Entretien

Laure Adler nous parle d'Agnès Varda

Laure Adler

« De Los Angeles à la Chine en passant par Berlin, Varda vit et revient sur trois fronts : cinéaste, photographe, artiste. La polyphonie de son œuvre surgit à présent sous un jour éclatant et moderniste. Lors des dernières décennies, c’était surtout Varda la cinéaste qui tenait le haut de l’affiche. À juste titre, mais il ne faut pas oublier les autres disciplines où elle a créé, inventé des formes et des modes de narration. Car Varda, qu’on a longtemps prise pour la grand-mère sympa et rondouillarde de la nouvelle vague, est, en fait, une devancière, une théoricienne, une radicale. » 

Si Agnès Varda cinéaste est bien connue, Varda photographe et plasticienne sera peut-être une découverte pour nombre de lecteurs…

Le cinéma de Varda s’inscrit dans le droit-fil de sa photographie et son œuvre de plasticienne, qui correspond au dernier cycle de sa vie, est issue de son cinéma. L’ensemble procède du même imaginaire, les trois parties sont indissociables.

Comment avez-vous relevé le défi de l’écriture d’un texte biographique sur Varda, alors qu’elle a travaillé toute sa vie à son autobiographie ?

Il est impossible de faire la biographie de Varda, puisque elle-même y a veillé de son vivant, et qu’elle ne souhaitait pas que quelqu’un d’autre le fasse. Alors, plutôt qu’une biographie, j’ai voulu faire un portrait de Varda en adoptant un point de vue chronologique sur sa naissance à l’Art, avec un grand A, et ses stades successifs. Tout cela n’a été possible qu’en m’appuyant sur des archives inédites, dont la propre fille d’Agnès Varda, Rosalie, ignorait parfois le contenu.

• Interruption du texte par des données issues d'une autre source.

Lemma parse_qperf_file_ok_witness :
  exists samples,
    parse_qperf_file w0_fs (path_join (QPERF_DIR "/home/pi") w0_name)
    = ((Some (mkdatetime 2025 6 5 0 0 0), samples), []) /\
    map fst samples =
    flat_map (fun line =>
      match qperf_search line with
      | Some (g1, _) => [PInt (digits_value g1)]
      | None => []
      end) (lines "second 0: 50.0 mbit/s").
Proof.
  apply parse_qperf_file_ok.
  - vm_compute. reflexivity.
  - reflexivity.
  - reflexivity.
  - intros line g1 g2 Hin Hs. vm_compute in Hin. destruct Hin as [<-|[]].
    vm_compute in Hs. injection Hs as <- <-. split; [apply Nat.leb_le; reflexivity|].
    eexists. vm_compute. reflexivity.
Defined.

Lemma process_loop_grows_witness :
  exists suf, w0_data "wlan0" "0h-5h59" = (empty_data "wlan0" "0h-5h59" ++ suf)%list.
Proof.
  apply (process_loop_grows (QPERF_DIR "/home/pi") (parse_qperf_file w0_fs)
           "qperf_throughput_rtt" [w0_name] empty_data [] w0_data).
  vm_compute. reflexivity.
Defined.

Lemma process_files_keys_witness :
  w0_data "wlan0" "0h-5h59" <> @nil Q /\
  (("wlan0" = "wlan0" \/ "wlan0" = "wlan1") /\ In "0h-5h59" section_labels).
Proof.
  assert (Hne : w0_data "wlan0" "0h-5h59" <> @nil Q) by (vm_compute; discriminate).
  split; [exact Hne|].
  apply (process_files_keys w0_fs (QPERF_DIR "/home/pi") (parse_qperf_file w0_fs)
           "qperf_throughput_rtt" [] w0_data); [vm_compute; reflexivity | exact Hne].
Defined.

Lemma qperf_search_line_witness :
  qperf_search "t=3 second ٢٠: 50.٥ mbit/s rtt"
  = Some ([1634; 1632], [53; 48; 46; 1637])%Z.
Proof.
  apply (qperf_search_line _ (cps "t=3 ") [1634; 1632]%Z [53; 48; 46; 1637]%Z (cps " rtt")).
  - vm_compute. reflexivity.
  - vm_compute. intuition discriminate.
  - discriminate.
  - reflexivity.
  - discriminate.
  - reflexivity.
Defined.

Lemma py_float_digits_dots_error_witness :
  (py_float_digits_dots (decode "٣.٥") = inr ValueError <->
   (2 <= count_occ Z.eq_dec (decode "٣.٥") 46%Z)%nat \/
   existsb is_digit (decode "٣.٥") = false) /\
  (py_float_digits_dots (decode "1.2.3") = inr ValueError <->
   (2 <= count_occ Z.eq_dec (decode "1.2.3") 46%Z)%nat \/
   existsb is_digit (decode "1.2.3") = false).
Proof. split; apply py_float_digits_dots_error; reflexivity. Defined.

Lemma filename_timestamp_strftime_witness :
  filename_timestamp ("wlan0_qperf_throughput_rtt" ++ "_" ++
                      strftime_ymd_hms (mkdatetime 2025 6 5 19 38 15) ++ ".txt") ".txt"
  = inl (mkdatetime 2025 6 5 19 38 15).
Proof.
  apply filename_timestamp_strftime; cbn [year month day hour minute second];
    [left; reflexivity | lia | lia | vm_compute; split; discriminate | lia | lia | lia].
Defined.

Ensemble, nous avons découvert des aspects de la vie de Varda que je ne soupçonnais même pas malgré notre longue amitié, comme son histoire d’amour avec Alain Resnais.

C’est donc une Agnès Varda différente qui est sortie des archives ?

Oui, elle a tellement construit son personnage que la vraie personne nous avait finalement échappé. Je pourrais dire que la personne s’était absorbée dans le personnage, elle paraissait assez provocatrice, sûre d’elle-même, jouissant de la vie plus qu’elle ne travaillait. En réalité, elle avait un rapport compulsif au travail, c’était une angoissée, une perfectionniste qui se remettait en cause en permanence. Tout le contraire de ce personnage de femme tranquille, drôle, épicurienne, très « farniente »…

Peut-on la qualifier de cinéaste féministe ?

Son féminisme a été questionné tout au long de sa vie, notamment à propos de certains de ses films comme Le bonheur, un très beau film, mais aussi un drôle de film par rapport à la question de l’indépendance et du féminisme. Au point que certaines féministes se sont interrogées sur la réalité de l’appartenance de Varda au mouvement d’émancipation des femmes. En fait, elle s’intéresse au MLF dès le début, elle en fait partie, elle enquête, elle organise des voyages en Belgique et en Suisse pour aider les filles à avorter, elle réalise cette chronique du féminisme qu’est le film L’une chante, l’autre pas… Son féminisme, parfois latent mais toujours présent, se renforce au fil des années.

Une femme libre, avant tout…

En effet, elle se montre extrêmement libre, d’une intransigeante liberté. C’est quelqu’un qui sait tout faire, y compris de ses mains, qui n’a compté que sur elle-même depuis son adolescence et jusqu’à la fin de sa vie. Elle a toujours décidé de ce qu’elle voulait faire, ce qu’elle voulait être, ce qu’elle voulait épouser comme causes et comme combats, ce qu’elle voulait utiliser comme énergie pour sa propre créativité. Elle n’a jamais dépendu de personne, ni de qui que ce soit, ni de quoi que ce soit. Elle a toujours été libre, y compris au sein de la gauche, y compris au sein du féminisme, y compris au sein des mouvements artistiques. Elle a toujours été une sorte d’étoile lumineuse qui n’a jamais, finalement, rejoint un mouvement. Elle appartenait à beaucoup de mouvements, c’est une combattante de la liberté, mais elle est un mouvement à elle toute seule.

 

Journaliste, historienne, écrivaine et productrice à Radio France, Laure Adler est l’auteur de nombreux essais et récits, notamment consacrés à l’histoire des femmes et du féminisme.